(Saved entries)
Definition visibleInstance (db : Fleet) (id : string) : result Item :=
  match seen_by "instance.view" with
  | None => Throw (AclEdit.notFound "Instance not found")
  | Some seen =>
      AclEdit.orThrow (AclEdit.isUuid id) (AclEdit.notFound "Instance not found");;
      match js_find (λ x, bool_decide (rw_id (it_row x) = toLowerCase id) && seen x) (joined db) with
      | Some x => Ok x
      | None => Throw (AclEdit.notFound "Instance not found")
      end
  end.

(** ** Leases *)

Definition lease_key (x : Item) : Leases.InstanceKey := (rw_clusterId (it_row x), is_project (rw_snap (it_row x)), is_name (rw_snap (it_row x))).
Definition no_leases : ApiError := {| status := 404; code := "not_found"; message := "This instance's tenant has no leases" |}.
Definition policy_for (db : Fleet) (x : Item) : option Leases.LeasePolicy := it_tenantId x ≫= Leases.policy_of (fl_policies db).
Definition with_leases (db : Fleet) (t : Leases.table) : Fleet :=
  {| fl_inventory := fl_inventory db; fl_placements := fl_placements db; fl_policies := fl_policies db; fl_leases := t |}.

Definition extendInstanceLease (db : Fleet) (id : string) (now : Z) : result (Fleet * option Leases.LeaseView) :=
  x ← visibleInstance db id;
  let '(c, pr, n) := lease_key x in
  AclEdit.orThrow (match instancePath s c pr n with Some path => can s p "instance.configure" path None | None => false end) AclEdit.forbidden;;
  match policy_for db x with
  | None => Throw no_leases
  | Some po => '(t, l) ← Leases.extendLease (fl_leases db) (lease_key x) po now; Ok (with_leases db t, Leases.leaseView (Some l) (Some po))
  end.
(** [time]: the date of a text, or none ([NaN]). *)
Definition setInstanceLease (time : string → option Z) (db : Fleet) (id : string) (expiresAt : option string) (now : Z) : result (Fleet * option Leases.LeaseView) :=
  x ← visibleInstance db id;
  AclEdit.orThrow (can s p "tenant.quota" "/" None) AclEdit.forbidden;;
  match policy_for db x, it_tenantId x with
  | Some po, Some t =>
      e ← match expiresAt with
          | None => Ok None
          | Some text => match time text with Some e => Ok (Some e) | None => throw 400 "invalid_request" "expiresAt is not a date" end
          end;
      let '(tbl, l) := Leases.setLease (fl_leases db) (lease_key x) t e now in
      Ok (with_leases db tbl, Leases.leaseView (Some l) (Some po))
  | _, _ => Throw no_leases
  end.

(** ** Clusters, metrics and the summary *)

Definition viewCluster (db : Fleet) (id : string) : result ClusterRow :=
  AclEdit.orThrow (AclEdit.isUuid id) (AclEdit.notFound "Cluster not found");;
  match cluster_of db (toLowerCase id) with
  | None => Throw (AclEdit.notFound "Cluster not found")
  | Some c =>
      AclEdit.orThrow (sees s p ("/clusters/" +++ cl_name c)) (AclEdit.notFound "Cluster not found");;
      AclEdit.orThrow (can s p "cluster.view" ("/clusters/" +++ cl_name c) None) AclEdit.forbidden;;
      Ok c
  end.
Definition HOUR : Z := 3600000.
Definition since (hours : option Z) (now : Z) : Z := now - default 24 hours * HOUR.
Definition by_time (a b : Sample) : comparison := sm_at a ?= sm_at b.
Definition is_sample_of (test : SampleOf → bool) (from : Z) (x : Sample) : bool := test (sm_of x) && (from <=? sm_at x).
Definition instanceMetrics (db : Fleet) (id : string) (hours : option Z) (now : Z) : result (list Sample) :=
  x ← visibleInstance db id;
  Ok (js_sort by_time (js_filter (is_sample_of (λ o, match o with OfInstance i => bool_decide (i = rw_id (it_row x)) | OfMember _ => false end) (since hours now))
        (iv_samples (fl_inventory db)))).
(** [(members[ref] ??= []).push(...)] *)
Fixpoint push_sample (ref : string) (x : Sample) (l : list (string * list Sample)) : list (string * list Sample) :=
  match l with
  | [] => [(ref, [x])]
  | (r, xs) :: l => if bool_decide (r = ref) then (r, xs ++ [x]) :: l else (r, xs) :: push_sample ref x l
  end.
Definition group_members (l : list Sample) : list (string * list Sample) :=
  foldl (λ out x, match sm_of x with OfMember ref => push_sample ref x out | OfInstance _ => out end) [] l.
Definition clusterMetrics (db : Fleet) (id : string) (hours : option Z) (now : Z) : result (list (string * list Sample)) :=
  c ← viewCluster db id;
  Ok (group_members (js_sort by_time
    (js_filter (λ x, bool_decide (sm_clusterId x = cl_id c) && is_sample_of (λ o, match o with OfMember _ => true | OfInstance _ => false end) (since hours now) x)
       (iv_samples (fl_inventory db))))).

(** Instances without their tenants: what is counted. *)
Definition counted (db : Fleet) (seen : Item → bool) : list Row :=
  js_filter (λ r, match cluster_of db (rw_clusterId r) with Some c => seen {| it_row := r; it_cluster := c; it_tenantId := None |} | None => false end)
    (iv_rows (fl_inventory db)).
Fixpoint count_in (st : string) (l : list (string * nat)) : list (string * nat) :=
  match l with
  | [] => [(st, 1%nat)]
  | (x, n) :: l => if bool_decide (x = st) then (x, S n) :: l else (x, n) :: count_in st l
  end.
Definition byStatus (l : list Row) : list (string * nat) := foldl (λ out r, count_in (is_status (rw_snap r)) out) [] l.
Definition summaryInstances (db : Fleet) : nat * list (string * nat) :=
  match seen_by "instance.view" with
  | None => (0%nat, [])
  | Some seen => let counts := byStatus (counted db seen) in (foldl (λ n x, n + x.2)%nat 0%nat counts, counts)
  end.
Record Capacity := {
  ca_id : string; ca_name : string; ca_instances : nat; ca_running : nat; ca_cpuThreads : Z; ca_memoryTotal : Z; ca_memoryUsed : Z;
  ca_storageTotal : Z; ca_storageUsed : Z;
}.
Definition total (l : list Z) : Z := foldl Z.add 0 l.
Definition capacity (db : Fleet) (c : ClusterRow) : Capacity :=
  let iv := fl_inventory db in
  let rows := js_filter (λ r, bool_decide (rw_clusterId r = cl_id c)) (iv_rows iv) in
  let members := snd <$> js_filter (λ m, bool_decide (m.1.1 = cl_id c)) (iv_members iv) in
  let pools := snd <$> js_filter (λ x, bool_decide (x.1 = cl_id c)) (iv_pools iv) in
  {| ca_id := cl_id c; ca_name := cl_name c; ca_instances := length rows;
     ca_running := length (js_filter (λ r, bool_decide (is_status (rw_snap r) = "Running")) rows);
     ca_cpuThreads := total (ms_cpuThreads <$> members); ca_memoryTotal := total (ms_memoryTotal <$> members); ca_memoryUsed := total (ms_memoryUsed <$> members);
     ca_storageTotal := total ((λ x, default 0 (ps_spaceTotal x)) <$> pools); ca_storageUsed := total ((λ x, default 0 (ps_spaceUsed x)) <$> pools) |}.
Definition summaryClusters (db : Fleet) : option (list Capacity) :=
  if can s p "cluster.view" "/" None
  then Some (capacity db <$> js_sort (λ a b, locale_compare (cl_name a) (cl_name b)) (iv_clusters (fl_inventory db)))
  else None.
End routes.

(** ** A term is found where it is written *)

Lemma like_percent pat s : like (String "%" pat) s = like pat s || match s with EmptyString => false | String _ s => like (String "%" pat) s end.
Proof. by destruct s. Qed.
Lemma like_all s : like "%" s = true.
Proof. induction s as [|c s IH]; [done|]. rewrite like_percent, IH. by rewrite orb_true_r. Qed.
Lemma starts_with_cons c d t s : starts_with (String c t) (String d s) = Ascii.eqb c d && starts_with t s.
Proof. unfold starts_with. cbn. destruct (Ascii.ascii_dec c d) as [->|Hne]; [by rewrite Ascii.eqb_refl|]. by apply Ascii.eqb_neq in Hne as ->. Qed.
Lemma like_escaped t s : like (likeEscape t +++ "%") s = starts_with t s.
Proof.
  revert s. induction t as [|c t IH]; intros s; [rewrite like_all; by destruct s|]. cbn [likeEscape]. destruct (is_special c) eqn:Hc.
  - change (like (String "\" (String c (likeEscape t +++ "%"))) s = starts_with (String c t) s). destruct s as [|d s]; [done|].
    change (Ascii.eqb c d && like (likeEscape t +++ "%") s = starts_with (String c t) (String d s)). by rewrite IH, starts_with_cons.
  - apply orb_false_iff in Hc as [[Hb Hp]%orb_false_iff Hu]. change (like (String c (likeEscape t +++ "%")) s = starts_with (String c t) s).
    cbn [like]. rewrite Hb, Hp, Hu. destruct s as [|d s]; [done|]. cbn [orb]. by rewrite IH, starts_with_cons.
Qed.
(** Whatever a term is made of, also wildcards: it is looked for as it is. *)
Theorem term_is_literal t s : like ("%" +++ likeEscape t +++ "%") s = str_contains t s.
Proof.
  change (like (String "%" (likeEscape t +++ "%")) s = str_contains t s). induction s as [|c s IH]; rewrite like_percent, like_escaped; [done|].
  cbn [str_contains]. by rewrite IH.
Qed.

(** ** The list *)

Section listing.
Context `{!Locale}.

Lemma item_comparator : Comparator item_order.
Proof. unfold item_order. apply comparator_then; [apply (comparator_on (λ x, cl_name (it_cluster x)))|apply comparator_then; [apply (comparator_on (λ x, is_project (rw_snap (it_row x))))|apply (comparator_on (λ x, is_name (rw_snap (it_row x))))]]; apply locale_comparator. Qed.
End listing.
(** C26: an instance is only sent, by a migration, a replication or a restore, by someone who may do that to it, and only
    where the caller may create instances: anywhere on a cluster where that is theirs everywhere, else into their
    tenant's ready placement there, with no choice of pool or transport. A migration passed its preflight, and a backup
    that is restored is ready. *)
Theorem sent_where_allowed JSON_parse s p inspect db :
  (∀ id b jobId now db' job m, migrate JSON_parse s p inspect db id b jobId now = Ok (db', job, m) →
     ∃ i facts, sees_instance s p db (sn_row i) (sn_path i) ∧ Acl.can s p "instance.relocate" (sn_path i) None = true
     ∧ (Mobility.mp_sourceClusterId m, Mobility.mp_sourceProject m, Mobility.mp_name m) = (ir_clusterId (sn_row i), ir_project (sn_row i), ir_name (sn_row i))
     ∧ may_send s p db (sn_tenantId i) (Mobility.mp_targetClusterId m) (Mobility.mp_targetProject m) (Mobility.mp_pool m) (Mobility.mp_transport m)
     ∧ Preflight.problems (Preflight.preflight JSON_parse facts) = [] ∧ Preflight.i_targetName facts = Mobility.mp_targetName m ∧ Preflight.i_mode facts = Mobility.mp_mode m)
  ∧ (∀ b rowId now db' r, createReplication s p db b rowId now = Ok (db', r) →
     ∃ i, sees_instance s p db (sn_row i) (sn_path i) ∧ Acl.can s p "replication.manage" (sn_path i) None = true
     ∧ replication_key (rp_policy r) = (ir_clusterId (sn_row i), ir_project (sn_row i), ir_name (sn_row i), Services.po_targetClusterId (rp_policy r))
     ∧ may_send s p db (sn_tenantId i) (Services.po_targetClusterId (rp_policy r)) (Services.po_targetProject (rp_policy r)) None Transfer.Auto)
  ∧ (∀ id b jobId now db' job m, restoreBackup s p db id b jobId now = Ok (db', job, m) →
     ∃ k, k ∈ tb_backups db ∧ br_id k = Restore.re_backupId m ∧ may_backup s p "backup.restore" k = true ∧ br_state k = Services.Ready
     ∧ may_send s p db (br_tenantId k) (Restore.re_targetClusterId m) (Restore.re_targetProject m) (Restore.re_pool m) Transfer.Auto).
Proof.
  split_and!.
  - intros id b jobId now db' job m H. unfold migrate in H. apply result_bind_Ok in H as (n & Hn & H). apply AclEditTheory.orThrow_bind in H as [Hok H].
    apply result_bind_Ok in H as ([db1 j1] & _ & H). simplify_eq. unfold plan in Hn. apply result_bind_Ok in Hn as (i & Hi%seen_Ok & Hn).
    apply result_bind_Ok in Hn as (w & [Hp Hw]%resolved & Hn). apply result_bind_Ok in Hn as (facts & _ & Hn). simplify_eq.
    eexists i, _. split_and!; [done..| |exact (proj1 (bool_decide_eq_true _) Hok)|done|done].
    destruct Hw as (c & Hc & Hid & Hd & [Hcan|(Hpool & Htr & Hpl)]); exists c; (split_and!; [done..|]); [by left|right]. cbn in *. by rewrite Hpool.
  - intros b rowId now db' r H. unfold createReplication in H. apply result_bind_Ok in H as (i & Hi%seen_Ok & H).
    apply result_bind_Ok in H as (w & [Hp Hw]%resolved & H). destruct (includes _ _); [done|]. simplify_eq. exists i. split_and!; [done..|].
    destruct Hw as (c & Hc & Hid & Hd & [Hcan|(Hpool & Htr & Hpl)]); exists c; (split_and!; [done..|]); [by left|by right].
  - intros id b jobId now db' job m H. unfold restoreBackup in H. apply result_bind_Ok in H as (k & Hk & H).
    apply AclEditTheory.orThrow_bind in H as [Hr H]. apply AclEditTheory.orThrow_bind in H as [Hst H]. apply result_bind_Ok in H as (w & Hw%restored & H).
    apply result_bind_Ok in H as ([db1 j1] & _ & H). simplify_eq. unfold loadBackup in Hk. apply result_bind_Ok in Hk as (k' & (Hin & _)%by_uuid_Ok & [_ Hk]%AclEditTheory.orThrow_bind).
    simplify_eq. exists k. split_and!; [done|done|done|by destruct (br_state k)|].
    destruct Hw as (c & Hc & Hid & Hd & [Hcan|(Hpool & Htr & Hpl)]); exists c; (split_and!; [done..|]); [by left|right]. cbn in *. by rewrite Hpool.
Qed.

(** A row goes only once its object is gone, and no other row goes with it. *)
Theorem row_outlives_object s p erase db id db' : deleteBackup s p erase db id = Ok db' →
  ∃ b t, b ∈ tb_backups db ∧ may_backup s p "backup.delete" b = true ∧ br_state b ≠ Services.Creating
  ∧ t ∈ tb_targets db ∧ erase t (br_objectKey b) = Ok tt ∧ tb_backups db' = without br_id (br_id b) (tb_backups db).
Proof.
  unfold deleteBackup. intros H. apply result_bind_Ok in H as (b & Hb & H). apply AclEditTheory.orThrow_bind in H as [Hd H].
  apply AclEditTheory.orThrow_bind in H as [Hst H]. apply result_bind_Ok in H as (t & (Ht & _ & _)%by_uuid_Ok & H). apply result_bind_Ok in H as ([] & He & H). simplify_eq.
  unfold loadBackup in Hb. apply result_bind_Ok in Hb as (b' & (Hin & _)%by_uuid_Ok & [_ Hb]%AclEditTheory.orThrow_bind). simplify_eq.
  exists b, t. split_and!; [done..| |done|done|done]. by destruct (br_state b).
Qed.

(** ** Examples *)

Definition uuid_i : string := "00000000-0000-0000-0000-0000000000c1".
Definition uuid_c : string := "00000000-0000-0000-0000-0000000000aa".
Definition uuid_t1 : string := "00000000-0000-0000-0000-0000000000d1".
Definition uuid_t2 : string := "00000000-0000-0000-0000-0000000000d2".
Definition uuid_y (n : string) : string := "00000000-0000-0000-0000-0000000000e" +++ n.
Definition demo_p : Acl.PrincipalId := {| Acl.p_service := false; Acl.p_id := "u1" |}.
Definition demo_s : Acl.Snapshot := Acl.load 0
  {| Acl.r_explicit := [{| Acl.ae_id := "e"; Acl.ae_path := "/"; Acl.ae_role := "administrator"; Acl.ae_propagate := true; Acl.ae_userId := Some "u1";
       Acl.ae_serviceAccountId := None; Acl.ae_groupId := None; Acl.ae_tenantGroupId := None; Acl.ae_createdBy := None |}];
     Acl.r_roles := []; Acl.r_members := []; Acl.r_accounts := []; Acl.r_people := [{| Acl.u_id := "u1"; Acl.u_disabled := false |}];
     Acl.r_places := []; Acl.r_tenants := []; Acl.r_clusters := [(uuid_c, "one")]; Acl.r_owned := []; Acl.r_k8s := []; Acl.r_inventoried := [];
     Acl.r_grouped := []; Acl.r_memberGroups := []; Acl.r_located := [] |}.
Definition demo_target (id name : string) : TargetRow :=
  {| tg_id := id; tg_name := name; tg_endpoint := "https://s3"; tg_region := ""; tg_bucket := "b"; tg_prefix := ""; tg_accessKeyId := "k";
     tg_secretKeyEnc := "x"; tg_enabled := true |}.
Definition demo_tables : Tables :=
  {| tb_cloud := {| cd_tenants := []; cd_placements := [];
       cd_clusters := [{| cr_id := uuid_c; cr_name := "one"; cr_url := "https://one:8443"; cr_status := "ready"; cr_labels := []; cr_members := [] |}];
       cd_instances := []; cd_owned := []; cd_backups := []; cd_shares := []; cd_jobs := []; cd_k8s := [] |};
     tb_instances := [{| ir_id := uuid_i; ir_clusterId := uuid_c; ir_project := "default"; ir_name := "web" |}]; tb_replication := [];
     tb_targets := [demo_target uuid_t1 "first"; demo_target uuid_t2 "second"]; tb_backups := []; tb_policies := [] |}.
Definition demo_policy (target : string) : PolicyBody := {| pb_instanceId := uuid_i; pb_targetId := target; pb_intervalS := None; pb_keep := None; pb_instanceOnly := None |}.
Definition after {A} (r : result (Tables * A)) : Tables := match r with Ok (db, _) => db | Throw _ => demo_tables end.
Definition one_policy : Tables := after (createPolicy demo_s demo_p demo_tables (demo_policy uuid_t1) (uuid_y "1") 0).
Definition two_policies : Tables := after (createPolicy demo_s demo_p one_policy (demo_policy uuid_t2) (uuid_y "2") 0).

__Your objective__. Starting at the line above that contains "ca_id : string;", write out each line exactly until the line that contains "- change (like" has been written, and stop there.

__Response__.
  ca_id : string; ca_name : string; ca_instances : nat; ca_running : nat; ca_cpuThreads : Z; ca_memoryTotal : Z; ca_memoryUsed : Z;
  ca_storageTotal : Z; ca_storageUsed : Z;
}.
Definition total (l : list Z) : Z := foldl Z.add 0 l.
Definition capacity (db : Fleet) (c : ClusterRow) : Capacity :=
  let iv := fl_inventory db in
  let rows := js_filter (λ r, bool_decide (rw_clusterId r = cl_id c)) (iv_rows iv) in
  let members := snd <$> js_filter (λ m, bool_decide (m.1.1 = cl_id c)) (iv_members iv) in
  let pools := snd <$> js_filter (λ x, bool_decide (x.1 = cl_id c)) (iv_pools iv) in
  {| ca_id := cl_id c; ca_name := cl_name c; ca_instances := length rows;
     ca_running := length (js_filter (λ r, bool_decide (is_status (rw_snap r) = "Running")) rows);
     ca_cpuThreads := total (ms_cpuThreads <$> members); ca_memoryTotal := total (ms_memoryTotal <$> members); ca_memoryUsed := total (ms_memoryUsed <$> members);
     ca_storageTotal := total ((λ x, default 0 (ps_spaceTotal x)) <$> pools); ca_storageUsed := total ((λ x, default 0 (ps_spaceUsed x)) <$> pools) |}.
Definition summaryClusters (db : Fleet) : option (list Capacity) :=
  if can s p "cluster.view" "/" None
  then Some (capacity db <$> js_sort (λ a b, locale_compare (cl_name a) (cl_name b)) (iv_clusters (fl_inventory db)))
  else None.
End routes.

(** ** A term is found where it is written *)

Lemma like_percent pat s : like (String "%" pat) s = like pat s || match s with EmptyString => false | String _ s => like (String "%" pat) s end.
Proof. by destruct s. Qed.
Lemma like_all s : like "%" s = true.
Proof. induction s as [|c s IH]; [done|]. rewrite like_percent, IH. by rewrite orb_true_r. Qed.
Lemma starts_with_cons c d t s : starts_with (String c t) (String d s) = Ascii.eqb c d && starts_with t s.
Proof. unfold starts_with. cbn. destruct (Ascii.ascii_dec c d) as [->|Hne]; [by rewrite Ascii.eqb_refl|]. by apply Ascii.eqb_neq in Hne as ->. Qed.
Lemma like_escaped t s : like (likeEscape t +++ "%") s = starts_with t s.
Proof.
  revert s. induction t as [|c t IH]; intros s; [rewrite like_all; by destruct s|]. cbn [likeEscape]. destruct (is_special c) eqn:Hc.
  - change (like (String "\" (String c (likeEscape t +++ "%"))) s = starts_with (String c t) s). destruct s as [|d s]; [done|].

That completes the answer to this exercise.